◆ Material for this task ◆
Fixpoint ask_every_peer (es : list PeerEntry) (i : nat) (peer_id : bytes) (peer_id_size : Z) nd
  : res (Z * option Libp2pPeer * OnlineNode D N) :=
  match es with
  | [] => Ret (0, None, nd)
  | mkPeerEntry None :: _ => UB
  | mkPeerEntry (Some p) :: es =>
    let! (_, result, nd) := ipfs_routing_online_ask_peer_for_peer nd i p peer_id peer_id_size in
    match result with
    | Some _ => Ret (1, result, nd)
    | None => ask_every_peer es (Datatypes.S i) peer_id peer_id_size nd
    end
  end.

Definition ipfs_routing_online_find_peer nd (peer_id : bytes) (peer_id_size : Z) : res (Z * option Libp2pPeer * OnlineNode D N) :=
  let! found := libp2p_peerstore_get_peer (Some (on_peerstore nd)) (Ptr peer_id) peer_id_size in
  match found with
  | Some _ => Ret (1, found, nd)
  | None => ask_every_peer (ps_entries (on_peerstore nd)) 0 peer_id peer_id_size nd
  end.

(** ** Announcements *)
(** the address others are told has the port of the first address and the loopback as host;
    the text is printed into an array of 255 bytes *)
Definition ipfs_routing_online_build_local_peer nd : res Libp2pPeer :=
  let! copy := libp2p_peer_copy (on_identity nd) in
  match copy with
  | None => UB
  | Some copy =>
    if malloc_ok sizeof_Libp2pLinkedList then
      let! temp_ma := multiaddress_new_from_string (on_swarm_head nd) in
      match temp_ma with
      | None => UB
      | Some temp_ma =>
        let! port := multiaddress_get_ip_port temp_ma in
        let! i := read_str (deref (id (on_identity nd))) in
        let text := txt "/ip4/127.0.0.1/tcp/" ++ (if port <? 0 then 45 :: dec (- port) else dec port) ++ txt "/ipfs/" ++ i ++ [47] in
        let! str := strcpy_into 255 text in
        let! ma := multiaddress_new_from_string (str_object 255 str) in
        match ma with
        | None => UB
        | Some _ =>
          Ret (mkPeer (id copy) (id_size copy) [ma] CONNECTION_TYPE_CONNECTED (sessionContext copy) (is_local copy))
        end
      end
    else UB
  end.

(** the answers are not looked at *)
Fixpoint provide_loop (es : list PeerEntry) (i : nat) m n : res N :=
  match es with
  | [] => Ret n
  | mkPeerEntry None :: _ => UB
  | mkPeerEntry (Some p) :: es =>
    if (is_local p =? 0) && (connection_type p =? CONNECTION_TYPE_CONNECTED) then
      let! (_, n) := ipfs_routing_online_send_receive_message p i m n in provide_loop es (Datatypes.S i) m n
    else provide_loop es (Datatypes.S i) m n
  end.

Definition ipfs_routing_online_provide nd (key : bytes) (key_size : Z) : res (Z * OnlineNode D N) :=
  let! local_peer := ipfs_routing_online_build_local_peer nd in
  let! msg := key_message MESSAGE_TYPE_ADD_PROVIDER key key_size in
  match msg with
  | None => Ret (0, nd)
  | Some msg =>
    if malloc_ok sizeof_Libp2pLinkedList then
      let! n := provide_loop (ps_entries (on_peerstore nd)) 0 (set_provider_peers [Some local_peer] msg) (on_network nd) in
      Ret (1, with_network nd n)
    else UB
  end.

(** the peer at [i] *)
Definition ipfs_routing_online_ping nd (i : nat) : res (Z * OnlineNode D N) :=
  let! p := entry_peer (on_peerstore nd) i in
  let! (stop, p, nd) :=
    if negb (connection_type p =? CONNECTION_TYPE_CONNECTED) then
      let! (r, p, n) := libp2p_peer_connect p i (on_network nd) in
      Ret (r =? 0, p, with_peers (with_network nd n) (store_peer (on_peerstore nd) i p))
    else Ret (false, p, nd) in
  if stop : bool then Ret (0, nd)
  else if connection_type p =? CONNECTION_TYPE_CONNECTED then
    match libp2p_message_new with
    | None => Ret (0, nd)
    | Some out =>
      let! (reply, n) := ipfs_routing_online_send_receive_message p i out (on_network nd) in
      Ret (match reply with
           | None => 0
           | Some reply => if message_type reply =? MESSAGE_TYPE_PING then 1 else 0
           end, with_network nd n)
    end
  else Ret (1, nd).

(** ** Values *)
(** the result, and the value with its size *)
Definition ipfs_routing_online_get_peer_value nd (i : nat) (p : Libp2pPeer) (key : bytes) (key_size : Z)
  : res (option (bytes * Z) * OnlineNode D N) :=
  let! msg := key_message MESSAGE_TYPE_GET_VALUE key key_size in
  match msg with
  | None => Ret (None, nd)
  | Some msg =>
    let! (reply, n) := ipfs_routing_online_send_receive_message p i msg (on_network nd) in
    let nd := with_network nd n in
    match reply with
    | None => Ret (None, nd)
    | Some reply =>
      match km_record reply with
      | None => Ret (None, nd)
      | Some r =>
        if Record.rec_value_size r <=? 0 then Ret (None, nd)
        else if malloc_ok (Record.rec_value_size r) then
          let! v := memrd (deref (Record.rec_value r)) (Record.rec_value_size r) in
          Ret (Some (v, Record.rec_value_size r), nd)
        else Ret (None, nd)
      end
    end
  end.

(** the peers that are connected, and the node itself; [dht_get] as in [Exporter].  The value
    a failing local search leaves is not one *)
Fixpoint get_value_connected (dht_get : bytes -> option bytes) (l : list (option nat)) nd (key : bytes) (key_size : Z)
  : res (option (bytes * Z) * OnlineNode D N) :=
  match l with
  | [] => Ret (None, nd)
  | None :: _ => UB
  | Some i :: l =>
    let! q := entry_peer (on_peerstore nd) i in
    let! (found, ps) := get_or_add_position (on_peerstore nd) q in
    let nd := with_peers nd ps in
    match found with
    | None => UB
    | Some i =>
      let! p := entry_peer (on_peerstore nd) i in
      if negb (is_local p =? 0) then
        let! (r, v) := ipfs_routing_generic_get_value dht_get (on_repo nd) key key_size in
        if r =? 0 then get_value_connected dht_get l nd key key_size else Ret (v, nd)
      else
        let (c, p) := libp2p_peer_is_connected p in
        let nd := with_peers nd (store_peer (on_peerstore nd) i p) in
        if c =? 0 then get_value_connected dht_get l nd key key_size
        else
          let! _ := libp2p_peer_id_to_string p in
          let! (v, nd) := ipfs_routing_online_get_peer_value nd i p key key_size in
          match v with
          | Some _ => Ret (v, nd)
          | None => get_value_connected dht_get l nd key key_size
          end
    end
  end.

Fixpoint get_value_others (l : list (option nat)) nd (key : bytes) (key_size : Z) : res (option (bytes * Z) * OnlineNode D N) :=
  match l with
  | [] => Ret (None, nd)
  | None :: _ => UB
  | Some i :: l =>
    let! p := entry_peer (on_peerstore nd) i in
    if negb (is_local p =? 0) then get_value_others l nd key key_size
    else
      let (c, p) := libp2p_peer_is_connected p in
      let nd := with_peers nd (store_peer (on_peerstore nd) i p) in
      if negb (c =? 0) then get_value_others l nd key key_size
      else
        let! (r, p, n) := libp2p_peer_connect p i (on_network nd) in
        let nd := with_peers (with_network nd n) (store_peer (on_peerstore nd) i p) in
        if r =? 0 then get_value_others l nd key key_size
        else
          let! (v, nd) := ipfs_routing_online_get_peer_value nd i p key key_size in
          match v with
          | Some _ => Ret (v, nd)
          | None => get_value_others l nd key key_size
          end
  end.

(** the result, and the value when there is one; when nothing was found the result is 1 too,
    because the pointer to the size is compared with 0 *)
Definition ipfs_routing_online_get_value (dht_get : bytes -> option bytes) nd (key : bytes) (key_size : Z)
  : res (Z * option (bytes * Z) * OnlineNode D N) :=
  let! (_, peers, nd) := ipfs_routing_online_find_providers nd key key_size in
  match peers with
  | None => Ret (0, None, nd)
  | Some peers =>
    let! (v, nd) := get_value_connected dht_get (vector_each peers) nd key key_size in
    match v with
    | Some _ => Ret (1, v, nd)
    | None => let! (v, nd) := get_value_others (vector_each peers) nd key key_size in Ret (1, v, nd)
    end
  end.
---
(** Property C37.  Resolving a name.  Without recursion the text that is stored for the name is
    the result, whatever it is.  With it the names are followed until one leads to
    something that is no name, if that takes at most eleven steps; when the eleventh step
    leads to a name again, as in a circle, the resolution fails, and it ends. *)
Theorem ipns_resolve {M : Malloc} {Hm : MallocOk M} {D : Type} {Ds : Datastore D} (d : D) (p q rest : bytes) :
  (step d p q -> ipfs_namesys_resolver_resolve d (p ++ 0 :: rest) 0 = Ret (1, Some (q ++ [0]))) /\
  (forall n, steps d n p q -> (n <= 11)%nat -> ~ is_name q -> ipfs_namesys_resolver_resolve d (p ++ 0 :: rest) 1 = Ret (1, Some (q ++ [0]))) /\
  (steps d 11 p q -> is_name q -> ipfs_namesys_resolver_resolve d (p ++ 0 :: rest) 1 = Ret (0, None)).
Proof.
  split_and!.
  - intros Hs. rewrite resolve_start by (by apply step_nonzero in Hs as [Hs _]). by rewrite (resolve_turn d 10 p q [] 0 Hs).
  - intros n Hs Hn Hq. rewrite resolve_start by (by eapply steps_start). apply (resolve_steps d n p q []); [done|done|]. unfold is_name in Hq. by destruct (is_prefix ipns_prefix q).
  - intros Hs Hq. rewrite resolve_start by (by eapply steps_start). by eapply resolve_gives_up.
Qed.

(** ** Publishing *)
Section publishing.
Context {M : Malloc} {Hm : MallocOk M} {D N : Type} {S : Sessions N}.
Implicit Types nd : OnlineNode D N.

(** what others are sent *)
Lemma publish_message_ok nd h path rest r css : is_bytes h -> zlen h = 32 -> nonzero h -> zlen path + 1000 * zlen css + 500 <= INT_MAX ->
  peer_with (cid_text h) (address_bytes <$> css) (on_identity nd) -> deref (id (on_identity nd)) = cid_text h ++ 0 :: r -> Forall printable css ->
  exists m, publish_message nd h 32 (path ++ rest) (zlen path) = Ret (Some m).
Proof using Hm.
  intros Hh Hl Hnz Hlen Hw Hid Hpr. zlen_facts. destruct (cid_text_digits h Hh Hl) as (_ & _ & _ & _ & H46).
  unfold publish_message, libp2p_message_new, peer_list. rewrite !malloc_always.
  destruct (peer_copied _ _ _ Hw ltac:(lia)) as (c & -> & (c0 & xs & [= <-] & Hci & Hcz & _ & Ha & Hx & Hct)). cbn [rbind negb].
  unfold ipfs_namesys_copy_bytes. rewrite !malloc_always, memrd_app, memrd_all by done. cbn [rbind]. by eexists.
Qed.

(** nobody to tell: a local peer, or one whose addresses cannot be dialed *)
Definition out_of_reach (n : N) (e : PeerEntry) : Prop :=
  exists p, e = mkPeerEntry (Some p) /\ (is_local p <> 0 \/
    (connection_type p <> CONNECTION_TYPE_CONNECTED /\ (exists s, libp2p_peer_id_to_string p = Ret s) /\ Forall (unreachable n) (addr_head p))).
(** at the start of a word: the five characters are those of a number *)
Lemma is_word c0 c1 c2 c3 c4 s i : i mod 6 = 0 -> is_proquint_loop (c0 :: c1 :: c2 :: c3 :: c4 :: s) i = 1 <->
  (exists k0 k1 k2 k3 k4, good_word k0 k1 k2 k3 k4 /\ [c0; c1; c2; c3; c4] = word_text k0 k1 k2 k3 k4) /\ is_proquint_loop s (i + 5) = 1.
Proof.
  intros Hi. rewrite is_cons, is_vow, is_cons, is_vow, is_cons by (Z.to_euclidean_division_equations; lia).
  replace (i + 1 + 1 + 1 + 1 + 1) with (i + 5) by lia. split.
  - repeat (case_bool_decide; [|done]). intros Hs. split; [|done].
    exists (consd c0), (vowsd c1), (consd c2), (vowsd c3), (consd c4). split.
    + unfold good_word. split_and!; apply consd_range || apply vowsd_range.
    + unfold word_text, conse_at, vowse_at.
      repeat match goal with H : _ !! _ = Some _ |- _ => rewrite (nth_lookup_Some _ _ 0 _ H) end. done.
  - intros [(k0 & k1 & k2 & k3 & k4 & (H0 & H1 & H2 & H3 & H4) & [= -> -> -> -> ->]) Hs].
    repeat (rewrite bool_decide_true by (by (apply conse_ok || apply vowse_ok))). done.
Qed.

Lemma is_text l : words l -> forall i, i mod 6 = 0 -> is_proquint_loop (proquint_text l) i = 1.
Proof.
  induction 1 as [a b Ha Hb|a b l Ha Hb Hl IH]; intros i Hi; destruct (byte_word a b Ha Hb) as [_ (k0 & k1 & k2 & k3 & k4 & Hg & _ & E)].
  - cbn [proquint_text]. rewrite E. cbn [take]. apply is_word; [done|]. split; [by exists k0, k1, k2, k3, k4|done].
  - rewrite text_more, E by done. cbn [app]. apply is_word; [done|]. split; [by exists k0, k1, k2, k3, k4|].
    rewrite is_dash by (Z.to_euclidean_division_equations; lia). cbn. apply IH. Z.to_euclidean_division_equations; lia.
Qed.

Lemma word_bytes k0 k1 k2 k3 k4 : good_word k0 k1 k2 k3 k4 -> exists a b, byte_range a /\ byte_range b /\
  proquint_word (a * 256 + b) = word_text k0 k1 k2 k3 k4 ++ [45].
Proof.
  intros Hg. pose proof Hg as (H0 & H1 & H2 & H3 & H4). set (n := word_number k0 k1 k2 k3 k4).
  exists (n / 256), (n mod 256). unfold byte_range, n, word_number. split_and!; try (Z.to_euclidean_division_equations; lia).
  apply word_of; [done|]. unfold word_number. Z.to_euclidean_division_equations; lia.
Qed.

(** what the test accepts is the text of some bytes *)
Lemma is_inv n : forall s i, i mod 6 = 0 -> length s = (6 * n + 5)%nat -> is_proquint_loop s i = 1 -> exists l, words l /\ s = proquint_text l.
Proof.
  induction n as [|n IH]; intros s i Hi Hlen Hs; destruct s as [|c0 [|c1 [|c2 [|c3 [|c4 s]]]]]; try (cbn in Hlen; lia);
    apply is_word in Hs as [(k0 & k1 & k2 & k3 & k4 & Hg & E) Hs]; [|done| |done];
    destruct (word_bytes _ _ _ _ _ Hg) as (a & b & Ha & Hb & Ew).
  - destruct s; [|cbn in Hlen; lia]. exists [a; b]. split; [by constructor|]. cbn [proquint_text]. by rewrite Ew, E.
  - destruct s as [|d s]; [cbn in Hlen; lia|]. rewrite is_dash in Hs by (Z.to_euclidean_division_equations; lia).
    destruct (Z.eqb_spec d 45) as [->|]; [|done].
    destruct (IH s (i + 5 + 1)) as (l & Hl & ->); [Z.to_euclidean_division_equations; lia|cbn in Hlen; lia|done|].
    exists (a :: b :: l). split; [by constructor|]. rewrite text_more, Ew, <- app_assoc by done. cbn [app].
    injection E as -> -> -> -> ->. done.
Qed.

◆ Problem to work on ◆
Only the lines from the one containing "i) peer_id peer_id_size nd" through the one containing "(** the answers are not looked at *)" are to be retyped, both boundary lines included, with no other material.

◆ Output ◆
    | None => ask_every_peer es (Datatypes.S i) peer_id peer_id_size nd
    end
  end.

Definition ipfs_routing_online_find_peer nd (peer_id : bytes) (peer_id_size : Z) : res (Z * option Libp2pPeer * OnlineNode D N) :=
  let! found := libp2p_peerstore_get_peer (Some (on_peerstore nd)) (Ptr peer_id) peer_id_size in
  match found with
  | Some _ => Ret (1, found, nd)
  | None => ask_every_peer (ps_entries (on_peerstore nd)) 0 peer_id peer_id_size nd
  end.

(** ** Announcements *)
(** the address others are told has the port of the first address and the loopback as host;
    the text is printed into an array of 255 bytes *)
Definition ipfs_routing_online_build_local_peer nd : res Libp2pPeer :=
  let! copy := libp2p_peer_copy (on_identity nd) in
  match copy with
  | None => UB
  | Some copy =>
    if malloc_ok sizeof_Libp2pLinkedList then
      let! temp_ma := multiaddress_new_from_string (on_swarm_head nd) in
      match temp_ma with
      | None => UB
      | Some temp_ma =>
        let! port := multiaddress_get_ip_port temp_ma in
        let! i := read_str (deref (id (on_identity nd))) in
        let text := txt "/ip4/127.0.0.1/tcp/" ++ (if port <? 0 then 45 :: dec (- port) else dec port) ++ txt "/ipfs/" ++ i ++ [47] in
        let! str := strcpy_into 255 text in
        let! ma := multiaddress_new_from_string (str_object 255 str) in
        match ma with
        | None => UB
        | Some _ =>
          Ret (mkPeer (id copy) (id_size copy) [ma] CONNECTION_TYPE_CONNECTED (sessionContext copy) (is_local copy))
        end
      end
    else UB
  end.

(** the answers are not looked at *)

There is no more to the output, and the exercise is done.